Xenograft analysis revealed that PBRM1 suppression significantly enhanced tumor growth by kidney cancer cells.
Investigating the bromodomains’ functions of PBRM1.
The bromodomains (BD domains) recognize acetylated lysine residues. We found that the BD domains of PBRM1 are required for the recognitions of acetylated K14 on histone H3 and acetylated and activated p53. We are investigating how PBRM1 mediates the signaling of H3K14Ac and activated p53 through its BD domains.

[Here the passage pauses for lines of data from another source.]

(* ===== verification/BackendTool.v ===== *)
(** [register_vm_backend.c]: the tool that asks the host module for a backend.

    It reads the number of vCPUs from its argument with [strtol], issues the
    [PHANT_REG] ioctl of [HostIvshmem] and prints the id of the VM and the size
    of its memory, which the caller reads back.  [open_ok] says whether the
    device can be opened; [kenv] holds the answers the module gets. *)

From S2P Require Import Prelude CString BpfMap Host Memory HostIvshmem Qmp.

Local Open Scope pv_scope.

(** ** The C library *)

Fixpoint skip_digits (s : list Z) : list Z :=
  match s with
  | c :: s' => if is_digit c then skip_digits s' else s
  | [] => []
  end.

Definition LONG_MAX : Z := 2 ^ 63 - 1.
Definition LONG_MIN : Z := - 2 ^ 63.

(** The sign of a number and what follows it. *)
Definition scan_sign (s : list Z) : Z * list Z :=
  match s with
  | c :: s' => if c =? 45 then (-1, s') else if c =? 43 then (1, s') else (1, s)
  | [] => (1, s)
  end.

(** [strtol(s, &endptr, 10)]: the value, the rest of the string, and whether
    [errno] is [ERANGE]. *)
Definition strtol (s : list Z) : Z * list Z * bool :=
  let '(sign, t) := scan_sign (skip_space s) in
  match t with
  | c :: _ =>
      if is_digit c then
        let v := sign * digits_val 0 t in
        (Z.max LONG_MIN (Z.min LONG_MAX v), skip_digits t, (v <? LONG_MIN) || (LONG_MAX <? v))
      else (0, s, false)
  | [] => (0, s, false)
  end.

(** The [%d] and [%llu] of [printf]; 20 digits are enough for 64 bits. *)
Definition fmt_llu (n : Z) : list Z := dec_aux 20 n.
Definition fmt_d (n : Z) : list Z := if n <? 0 then 45 :: fmt_llu (- n) else fmt_llu n.

(** ** The program: the module, the exit code and what is printed *)

Definition print_answer (req : vm_reg_req) : list Z :=
  fmt_d (req_vm_id req) ++ 32 :: fmt_llu (req_size req) ++ [10].

Definition register_vm_backend (open_ok : bool) (env : kenv) (argv : list (list Z)) (st : hostmod)
  : hostmod * Z * option (list Z) :=
  match argv with
  | [_; arg] =>
      let '(nb, endptr, erange) := strtol arg in
      if erange || negb (bool_decide (endptr = [])) || (nb <=? 0) then (st, 1, None)
      else if negb open_ok then (st, 1, None)
      else match host_registry_ioctl env true (VmRegReq (u32 nb) 0 0) st with
      | (st, Ok req) => (st, 0, Some (print_answer req))
      | (st, _) => (st, 1, None)
      end
  | _ => (st, 1, None)
  end.

(** ** Printed numbers are read back *)

Lemma skip_digits_app l r : Forall (λ c, is_digit c = true) l → skip_digits (l ++ r) = skip_digits r.
Proof. induction 1 as [|c l Hc _ IH]; [done|]. simpl. by rewrite Hc. Qed.

Lemma digit_head c : is_digit c = true → is_space c = false ∧ (c =? 45) = false ∧ (c =? 43) = false.
Proof.
  unfold is_digit, is_space. rewrite andb_true_iff, !Z.leb_le, orb_false_iff, !Z.eqb_neq,
    andb_false_iff, !Z.leb_gt. lia.
Qed.

Lemma fmt_llu_head n : 0 <= n → ∃ c l, fmt_llu n = c :: l ∧ is_digit c = true.
Proof.
  intros Hn. pose proof (dec_aux_digits 20 n Hn) as Hd. unfold fmt_llu.
  destruct (dec_aux 20 n) as [|c l] eqn:E; [|apply Forall_cons in Hd as [? _]; eauto].
  exfalso. change (dec_aux 20 n) with
    (if n <? 10 then [48 + n] else dec_aux 19 (n / 10) ++ [48 + n mod 10]) in E.
  destruct (Z.ltb_spec n 10); [done|]. by apply app_nil in E as [_ ?].
Qed.

(** A printed number followed by something that is not a digit. *)
Lemma strtol_fmt n r :
  0 <= n <= LONG_MAX → (∀ c, head r = Some c → is_digit c = false) →
  strtol (fmt_llu n ++ r) = (n, r, false).
Proof.
  unfold LONG_MAX. intros Hn Hr. destruct (fmt_llu_head n) as (d & l & Hd & Hdig); [lia|].
  assert (Forall (λ c, is_digit c = true) (fmt_llu n)) as Hds by (apply dec_aux_digits; lia).
  assert (digits_val 0 (fmt_llu n ++ r) = n) as Hval.
  { transitivity (digits_val 0 (fmt_llu n)); [|apply dec_aux_val; simpl; lia].
    destruct r as [|c r]; [by rewrite app_nil_r|].
    apply (proj2 (digits_val_app 0 (fmt_llu n) c r Hds)). by apply Hr. }
  assert (skip_digits (fmt_llu n ++ r) = r) as Hskip.
  { rewrite skip_digits_app by done. destruct r as [|c r]; [done|]. simpl. by rewrite Hr. }
  destruct (digit_head d Hdig) as (H1 & H2 & H3).
  unfold strtol. rewrite Hd in *. cbn [app skip_space] in *. rewrite H1. cbn [scan_sign].
  rewrite H2, H3. cbv beta iota. rewrite Hdig. cbv zeta. rewrite Z.mul_1_l, Hval, Hskip.
  unfold LONG_MIN, LONG_MAX. f_equal; [f_equal; lia|].
  apply orb_false_iff. rewrite !Z.ltb_ge. lia.
Qed.

(** What the tool does with a printed positive number. *)
Lemma backend_tool_request prog n open_ok env st :
  0 < n <= LONG_MAX →
  register_vm_backend open_ok env [prog; fmt_llu n] st =
    if open_ok then
      match host_registry_ioctl env true (VmRegReq (u32 n) 0 0) st with
      | (st, Ok req) => (st, 0, Some (print_answer req))
      | (st, _) => (st, 1, None)
      end
    else (st, 1, None).
Proof.
  intros Hn. unfold register_vm_backend. rewrite <-(app_nil_r (fmt_llu n)).
  rewrite strtol_fmt by (try done; lia). simpl. destruct (Z.leb_spec n 0); [lia|].
  by destruct open_ok.
Qed.

Lemma u32_is_u32 n : is_u32 (u32 n).
Proof. unfold u32. pose proof (Z.mod_pos_bound n (2 ^ 32) ltac:(lia)). lia. Qed.

Lemma backend_size_small nb : is_u32 nb → 0 < backend_size nb <= LONG_MAX.
Proof.
  intros Hnb. destruct (backend_size_bounds nb Hnb) as (H1 & H2 & _).
  rewrite (backend_pages_eq nb Hnb) in *. unfold LONG_MAX, HOST_IVSHMEM_G2H_OFFSET, MSG_SIZE, PAGE_SIZE in *.
  pose proof (Z.div_mod (nb * 64 + 4095) 4096 ltac:(lia)).
  pose proof (Z.mod_pos_bound (nb * 64 + 4095) 4096 ltac:(lia)). lia.
Qed.

(** The line is read back. *)
Lemma print_answer_read req :
  0 <= req_vm_id req <= LONG_MAX → 0 <= req_size req <= LONG_MAX →
  ∃ rest, strtol (print_answer req) = (req_vm_id req, 32 :: rest, false) ∧
    strtol rest = (req_size req, [10], false).
Proof.
  intros Hid Hs. exists (fmt_llu (req_size req) ++ [10]). unfold print_answer, fmt_d.
  destruct (Z.ltb_spec (req_vm_id req) 0); [lia|].
  split; apply strtol_fmt; try done; intros c [= <-]; done.
Qed.

(** A successful ioctl. *)
Lemma ioctl_cases env req st st' rsp :
  host_registry_ioctl env true req st = (st', Ok rsp) → host_register_vm env req st = (st', Ok rsp).
Proof.
  unfold host_registry_ioctl. simpl. destruct (copy_from_user_ok env); simpl; [|done].
  destruct (host_register_vm env req st) as [st1 [rsp1|e|]]; [|done..].
  by destruct (copy_to_user_ok env).
Qed.

(** ** Properties of the tool *)

Module BackendToolProps.

(** C25: for every number of vCPUs of 32 bits, a run that exits with 0 registered a
    new backend with a slot for each of them and touched no other; the line it
    printed is read back as the VM's id and the size of that backend. *)
Theorem backend_tool_registers prog n env st st' out :
  hm_wf st → 0 < n < 2 ^ 32 →
  register_vm_backend true env [prog; fmt_llu n] st = (st', 0, out) →
  ∃ b id line rest, out = Some line ∧
    devices st' = <[id + 1 := b]> (devices st) ∧ devices st !! (id + 1) = None ∧
    HOST_IVSHMEM_G2H_OFFSET + n * MSG_SIZE <= b_size b ∧
    strtol line = (id, 32 :: rest, false) ∧ strtol rest = (b_size b, [10], false).
Proof.
  intros Hwf Hn. rewrite backend_tool_request by (unfold LONG_MAX; lia). rewrite u32_id by lia.
  destruct (host_registry_ioctl env true _ st) as [st1 [rsp|e|]] eqn:Hi; intros [= <- <-].
  apply ioctl_cases in Hi.
  assert (is_u32 (nb_cpu (VmRegReq n 0 0))) as Hnb by (simpl; lia).
  destruct (register_cases env _ st Hwf Hnb)
    as [[e He]|[(_ & _ & He)|(b & Hk & Hb & Hbs & Hbm & Hbd & He)]];
    rewrite Hi in He; [done..|]. injection He as -> ->. simpl in *.
  destruct (backend_size_bounds _ Hnb) as (H1 & H2 & _). pose proof (wf_next _ Hwf) as Hx.
  destruct (print_answer_read (VmRegReq n (next_vm_id st) (backend_size n))) as (rest & R1 & R2).
  { unfold LONG_MAX, MAX_NB_DEVICES in *. simpl. lia. }
  { pose proof (backend_size_small n Hnb). simpl. lia. }
  exists b, (next_vm_id st), (print_answer (VmRegReq n (next_vm_id st) (backend_size n))), rest. split_and!; [done|done| | |exact R1|by rewrite Hbs].
  - apply hm_wf_fresh; [done|lia].
  - rewrite Hbs. simpl in *. lia.
Qed.

(** The number is cut to 32 bits after the check.  A multiple of [2 ^ 32]
    passes, and the run registers a backend without a single guest-to-host
    slot, the first of which the host then reads out of bounds. *)
Theorem backend_tool_wraps prog n env st st' out :
  hm_wf st → 0 < n <= LONG_MAX → n mod 2 ^ 32 = 0 →
  register_vm_backend true env [prog; fmt_llu n] st = (st', 0, out) →
  ∃ b, devices st' !! (next_vm_id st + 1) = Some b ∧ b_size b = HOST_IVSHMEM_G2H_OFFSET ∧
    host_ivshmem_g2h_read (Some b) 0 = Fault.
Proof.
  intros Hwf Hn Hz. rewrite backend_tool_request by done. unfold u32. rewrite Hz.
  destruct (host_registry_ioctl env true _ st) as [st1 [rsp|e|]] eqn:Hi; intros [= <- <-].
  apply ioctl_cases in Hi. assert (is_u32 (nb_cpu (VmRegReq 0 0 0))) as Hnb by (simpl; lia).
  destruct (register_cases env _ st Hwf Hnb)
    as [[e He]|[(_ & _ & He)|(b & _ & Hb & Hbs & _ & _ & He)]];
    rewrite Hi in He; [done..|]. injection He as -> ->. simpl in *.
  rewrite backend_size_0 in Hbs. exists b. rewrite lookup_insert_eq. split_and!; [done..|].
  destruct Hb as (m & Hm & Hms & _). rewrite Hm. apply load_fault. rewrite Hms, Hbs. simpl. lia.
Qed.

(** A run that does not exit with 0 exits with 1 and prints nothing.  It leaves
    the module as it was, except that a failed allocation consumes a VM id and
    that a request which cannot be copied back leaves its VM registered; an
    argument that is not a positive number never reaches the module. *)
Theorem backend_tool_failure open_ok env argv st :
  hm_wf st →
  let '(st', code, out) := register_vm_backend open_ok env argv st in
  (code = 0 ∨ code = 1 ∧ out = None ∧
    (st' = st ∨ (kzalloc_ok env = false ∧ st' = set_next_vm_id (next_vm_id st + 1) st) ∨
     (copy_to_user_ok env = false ∧
      ∃ b, devices st' = <[next_vm_id st + 1 := b]> (devices st)))) ∧
  ((∀ prog arg n, argv = [prog; arg] → strtol arg = (n, [], false) → n <= 0) →
    st' = st ∧ code = 1).
Proof.
  intros Hwf. unfold register_vm_backend.
  destruct argv as [|prog [|arg [|x argv]]]; try (simpl; by auto 6).
  destruct (strtol arg) as [[n endptr] erange] eqn:Hs.
  destruct (erange || negb (bool_decide (endptr = [])) || (n <=? 0)) eqn:Hbad; [by auto 6|].
  rewrite !orb_false_iff, negb_false_iff, bool_decide_eq_true, Z.leb_gt in Hbad.
  destruct Hbad as [[-> ->] Hn].
  assert ((∀ prog0 arg0 n0, [prog; arg] = [prog0; arg0] → strtol arg0 = (n0, [], false) → n0 <= 0)
    → False) as Hno by (intros H; specialize (H _ _ _ eq_refl Hs); lia).
  destruct open_ok; simpl; [|by auto 6].
  unfold host_registry_ioctl. simpl. destruct (copy_from_user_ok env); simpl; [|split; [by auto 6|done]].
  destruct (register_cases env (VmRegReq (u32 n) 0 0) st Hwf (u32_is_u32 n))
    as [[e ->]|[(Hz & _ & ->)|(b & _ & _ & _ & _ & _ & ->)]].
  - split; [by auto 6|done].
  - split; [by auto 7|done].
  - destruct (copy_to_user_ok env); (split; [|done]); [by auto|]. right. split_and!; [done..|].
    right. right. split; [done|]. by exists b.
Qed.

(** ** Witnesses *)

Definition w_st : hostmod := loaded (InitEnv None None true None None None).

Lemma w_st_wf : hm_wf w_st.
Proof. apply loaded_state. by repeat split. Qed.

Definition w_run (n : Z) : hostmod * Z * option (list Z) :=
  register_vm_backend true kenv_ok [[]; fmt_llu n] w_st.

(** Four vCPUs: VM 0 and 16384 bytes. *)
Lemma backend_tool_registers_witness :
  ∃ b, devices (w_run 4).1.1 = <[1 := b]> ∅ ∧ 8448 <= b_size b.
Proof.
  destruct (backend_tool_registers [] 4 kenv_ok w_st (w_run 4).1.1
    (Some (fmt_d 0 ++ 32 :: fmt_llu 16384 ++ [10])))
    as (b & id & line & rest & [= <-] & Hd & _ & Hs & Hl & _).
  - exact w_st_wf.
  - lia.
  - vm_compute. reflexivity.
  - vm_compute in Hl. injection Hl as <- _. exists b. split; [exact Hd|exact Hs].
Defined.

Lemma backend_tool_wraps_witness :
  ∃ b, devices (w_run (2 ^ 32)).1.1 !! 1 = Some b ∧ host_ivshmem_g2h_read (Some b) 0 = Fault.
Proof.
  destruct (backend_tool_wraps [] (2 ^ 32) kenv_ok w_st (w_run (2 ^ 32)).1.1
    (Some (fmt_d 0 ++ 32 :: fmt_llu 8192 ++ [10]))) as (b & Hb & _ & Hf).
  - exact w_st_wf.
  - unfold LONG_MAX. lia.
  - reflexivity.
  - vm_compute. reflexivity.
  - exists b. exact (conj Hb Hf).
Defined.

(** The argument [4x] is refused. *)
Lemma backend_tool_failure_witness :
  register_vm_backend true kenv_ok [[]; [52; 120]] w_st = (w_st, 1, None) ∧ hm_wf w_st.
Proof.
  split; [|exact w_st_wf].
  pose proof (backend_tool_failure true kenv_ok [[]; [52; 120]] w_st w_st_wf) as Hf.
  destruct (register_vm_backend true kenv_ok [[]; [52; 120]] w_st) as [[st' code] out].
  destruct Hf as [Hcode Hf]. destruct Hf as [-> ->].
  - intros prog arg n [= <- <-] Hn. vm_compute in Hn. discriminate Hn.
  - destruct Hcode as [Hc|(_ & -> & _)]; [discriminate Hc|reflexivity].
Defined.
End BackendToolProps.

Elucidating how PBRM1 interact with VHL and which of its biological functions are disrupted by tumor-derived mutations.
We found that when VHL is mutated, the activated HIF, and JARID1C to a lesser extent, significantly impacted on PBRM1’s binding to the genome and changed its ability to influence transcription. We also found that most tumor-derived mutations disrupted PBRM1’s association with the rest of SWI/SNF complex. We seek to understand the tumor suppression mechanisms of PBRM1 and design novel therapies based on such knowledge.
Understanding the kinome changes after loss of SETD2 or BAP1.
The mutations in SETD2 and BAP1 are linked with much worse prognosis for kidney cancer patients. To find the activated kinase after SETD2 or BAP1 inactivation, SILAC labeling and Mass-spec was performed to profile kinome changes. Novel changes were found which might explain the importance of SETD2 and BAP1, and might also provide unique opportunity to treat tumors harboring these mutations.